### What needs to be done
Retype, exactly and only, each line from the one containing "ab_inv src (sview_offset" to the end of the records below.

### Listed entries
=== Begin Enclosure ===

(** The handler's state between windows: the buffer holds the last source
  view of [src], and the source stream is positioned just after it. *)
Record ab_inv (src : bytes) (off len : Z) (out : bytes) (ab : apply_baton S T) : Prop := {
inv_source : exists b, ab_source ab = mk_stream b fs /\
               stream_delivers b (drop (Z.to_nat (off + len)) src);
inv_target : exists b, ab_target ab = mk_stream b ft /\ stream_written b = out;
inv_offset : sbuf_offset ab = off;
inv_sbuf : sbuf ab = sub src off len;
inv_range : 0 <= off /\ 0 <= len /\ off + len <= Z.of_nat (length src);
}.

Lemma sub_slide src off len off' :
0 <= off -> off <= off' <= off + len ->
drop (Z.to_nat (off' - off)) (sub src off len) = sub src off' (off + len - off').
Proof.
intros. unfold sub. rewrite skipn_firstn_comm, drop_drop. f_equal; [lia|f_equal; lia].
Qed.

Lemma sub_extend src off n m :
0 <= off -> 0 <= n -> 0 <= m ->
sub src off n ++ take (Z.to_nat m) (drop (Z.to_nat (off + n)) src) = sub src off (n + m).
Proof.
intros. unfold sub. rewrite !Z2Nat.inj_add by lia. rewrite <- drop_drop.
by rewrite take_take_drop.
Qed.

Lemma slide_source_ok src off len out ab w :
Z.of_nat (length src) < two63 -> ab_inv src off len out ab ->
off <= sview_offset w <= off + len ->
off + len <= sview_offset w + sview_len w ->
ab_inv src (sview_offset w) (off + len - sview_offset w) out (slide_source w ab).
Proof.
intros Hsrc [Hs Ht Ho Hb (Hr1 & Hr2 & Hr3)] Hoff Hend. unfold slide_source.
rewrite Hb, Ho, sub_length, Z2Nat.id by lia.
destruct (_ || _) eqn:E.
- constructor; try done; simpl.
  + by replace (sview_offset w + (off + len - sview_offset w)) with (off + len) by lia.
  + rewrite size_t_small by (unfold two63, two64 in *; lia). bool_case.
    * apply sub_slide; lia.
    * by replace (off + len - sview_offset w) with 0 by lia.
  + lia.
- apply orb_false_iff in E as [E _]. apply negb_false_iff, Z.eqb_eq in E. rewrite E.
  replace (off + len - off) with len by lia. by constructor.
Qed.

=== End Enclosure ===

### Result for this exercise
ab_inv src (sview_offset w) (off + len - sview_offset w) out (slide_source w ab).
Proof.
intros Hsrc [Hs Ht Ho Hb (Hr1 & Hr2 & Hr3)] Hoff Hend. unfold slide_source.
rewrite Hb, Ho, sub_length, Z2Nat.id by lia.
destruct (_ || _) eqn:E.
- constructor; try done; simpl.
  + by replace (sview_offset w + (off + len - sview_offset w)) with (off + len) by lia.
  + rewrite size_t_small by (unfold two63, two64 in *; lia). bool_case.
    * apply sub_slide; lia.
    * by replace (off + len - sview_offset w) with 0 by lia.
  + lia.
- apply orb_false_iff in E as [E _]. apply negb_false_iff, Z.eqb_eq in E. rewrite E.
  replace (off + len - off) with len by lia. by constructor.
Qed.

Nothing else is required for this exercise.